China Eastern kept in profit by yuan gains
A handsome foreign exchange gain of 1.17 billion yuan (HK$1.47 billion) has kept China Eastern Airlines in the black, even though weaker cargo demand and discounted air fares squeezed the carrier's net profit down 28.2 per cent to 622 million yuan in the first half of the year.
The mainland's second-largest airline said demand for air travel should improve in the second half of the year, according to a filing to the Shanghai stock exchange yesterday, adding that the establishment of a free-trade zone in Shanghai and the opening of a Disney theme park in the city by 2015 would help boost air traffic in the medium term.
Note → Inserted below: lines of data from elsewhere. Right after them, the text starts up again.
(** A second status overwrites the first in the buffer, where net/http keeps the first. *)
Example buffered_status_overwritten :
  rw_status (run_calls base_writer [CWriteHeader 404; CWriteHeader 200] new_writer) = Some 404
  /\ rw_status (flush some_json (run_calls timeout_writer [CWriteHeader 404; CWriteHeader 200] new_tw) new_writer) = Some 200.
Proof. done. Qed.

(** A panic of the handler ends its goroutine, out of reach of a recovery layer around the
    middleware: no step answers the client any more (the process dies). *)
Example handler_panic_never_answered tw rw s :
  ~ tmstep some_json (mkTm tw Crashed true true rw) s.
Proof. inversion 1; congruence. Qed.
The carrier moved 38 million passengers during the first six months of the year - a year-on-year increase of 9.2 per cent - but the volume of cargo it handled fell 3.03 per cent to 662,000 tonnes.
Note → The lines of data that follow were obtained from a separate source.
(** What [Client_store_map] says of a bucket in memory: the preview of an upload. *)
Lemma Client_store_map_witness : exists (w2 : memory) part o,
  os_PutObject (os_writer (Client_store "datasets")) "a.csv" "text/csv" "id,name" 7 ∅ = (None, w2)
  /\ os_GetObjectRange (os_reader (Client_store "datasets")) "a.csv" 3 4 w2 = (Ok (part, o), w2) /\ part = "name".
Proof.
  eexists _, _, _. split; [reflexivity|]. split; [vm_compute; reflexivity|].
  change "name" with (String.substring (Z.to_nat 3) (Z.to_nat 4) "id,name").
  eapply (upload_range (Client_store "datasets") (bucket_view "datasets") "a.csv" "text/csv" "id,name" 7 3 4 ∅).
  - exact (Client_store_map "datasets" eq_refl).
  - lia.
  - lia.
  - vm_compute. discriminate.
  - reflexivity.
  - vm_compute. reflexivity.
Defined.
Analysts said slower economic growth, fewer business travellers and a bird flu scare in eastern China in April had hit the aviation industry in the first half. They said China Eastern would have suffered a loss without a net foreign exchange gain of 1.17 billion yuan from appreciation of the mainland currency.
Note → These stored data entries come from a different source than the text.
Lemma rinv_tick i b x : rinv x -> rinv (set_tick i b x).
Proof. intros []. by split. Qed.
Lemma rinv_exit i x : rinv x -> rn_phase x i <> Working -> rn_cancelled x = true -> rinv (set_phase i Exited x).
Proof.
  intros H Hw Hc. destruct H as [H1 H2 H3 H4 H5 H6 H7]. split; cbn; try done.
  - intros j Hj. upd_cases j i; [intros _; by apply H3|]. by apply H3.
  - intros j. pose proof (H5 j) as Hj. unfold starts, ends, in_flight in *. cbn. upd_cases j i; [|done].
    rewrite decide_False in Hj by done. by rewrite decide_False by done.
  - intros Hr j Hj. upd_cases j i; [done|]. by apply H7.
Qed.
Lemma rinv_end i x : rinv x -> (i < length jobs)%nat -> rn_phase x i = Working -> procs (rn_sys x) i = Done ->
  rinv (log (RunEnded i) (set_phase i Waiting x)).
Proof.
  intros H Hi Hw Hd. destruct H as [H1 H2 H3 H4 H5 H6 H7]. split; cbn; try done.
  - intros j Hj. upd_cases j i; [done|]. by apply H3.
  - intros j. destruct (H4 j) as [Hs|Hk]; [|by right]. left. apply served_snoc. by right.
  - intros j. pose proof (H5 j) as Hj. unfold starts, ends, in_flight in *. cbn. rewrite !occurs_snoc.
    rewrite (decide_False (P := RunEnded i = RunStarted j)) by done. destruct (decide (j = i)) as [->|Hne].
    + rewrite upd_eq, (decide_True (P := RunEnded i = RunEnded i)), (decide_False (P := Waiting = Working)) by done.
      rewrite decide_True in Hj by done. lia.
    + rewrite upd_ne, (decide_False (P := RunEnded i = RunEnded j)) by congruence. lia.
  - intros j. upd_cases j i; [done|]. apply H6.
  - intros Hr j Hj. exfalso. by rewrite (H7 Hr i Hi) in Hw.
Qed.
Lemma rinv_kick i rj x : rinv x -> rn_jobs x !! i = Some rj ->
  rinv (log (Kicked i) (set_jobs (Scheduler.Kick (Name (rj_job rj)) (rn_jobs x)) x)).
Proof.
  intros H Hi. pose proof (lookup_lt_Some _ _ _ Hi) as Hlt.
  assert (HK : Scheduler.Kick (Name (rj_job rj)) (rn_jobs x) = <[i := mkRJob (rj_job rj) (singleton rj) true]> (rn_jobs x)).
  { apply Kick_lookup; [|done]. by rewrite (names_core _ jobs) by apply (ri_core x H). }
  destruct H as [H1 H2 H3 H4 H5 H6 H7]. split; cbn; try done.
  - by rewrite core_Kick.
  - intros j. rewrite HK. destruct (decide (j = i)) as [->|Hne].
    + right. eexists. cbn. by rewrite list_lookup_insert_eq.
    + destruct (H4 j) as [Hs|(r & Hr & Hk)]; [left; apply served_snoc; right; naive_solver|].
      right. exists r. cbn. by rewrite list_lookup_insert_ne.
  - intros j. pose proof (H5 j) as Hj. unfold starts, ends, in_flight in *. cbn. rewrite !occurs_snoc, !decide_False by done.
    rewrite !Nat.add_0_r. exact Hj.
Qed.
The group's operating profit fell 93 per cent to 134 million yuan.
Guangzhou-based rival China Southern Airlines saw its net profit fall 21 per cent to 339 million yuan in the first half despite a 1.5 billion yuan gain from the yuan's appreciation. Air China's net profit jumped 9.8 per cent to 1.14 billion yuan in the same period.
Shanghai-based China Eastern said it had strengthened its presence in the city's air hub after acquiring Shanghai Airlines. It had also implemented stringent cost controls and redeployed capacity - such as replacing flights to Japan with long-haul flights to the United States and Europe after a territorial dispute between Japan and China cut air traffic between the two nations - which had helped buoy sales.
The carrier's revenue jumped 2.66 per cent to 41.45 billion yuan, but its gross profit margin fell 4.65 percentage points to 6.99 per cent.
China Eastern, which is teaming up with Australia's Qantas to launch budget airline Jetstar Hong Kong, bought 20 new aircraft in the first half of the year.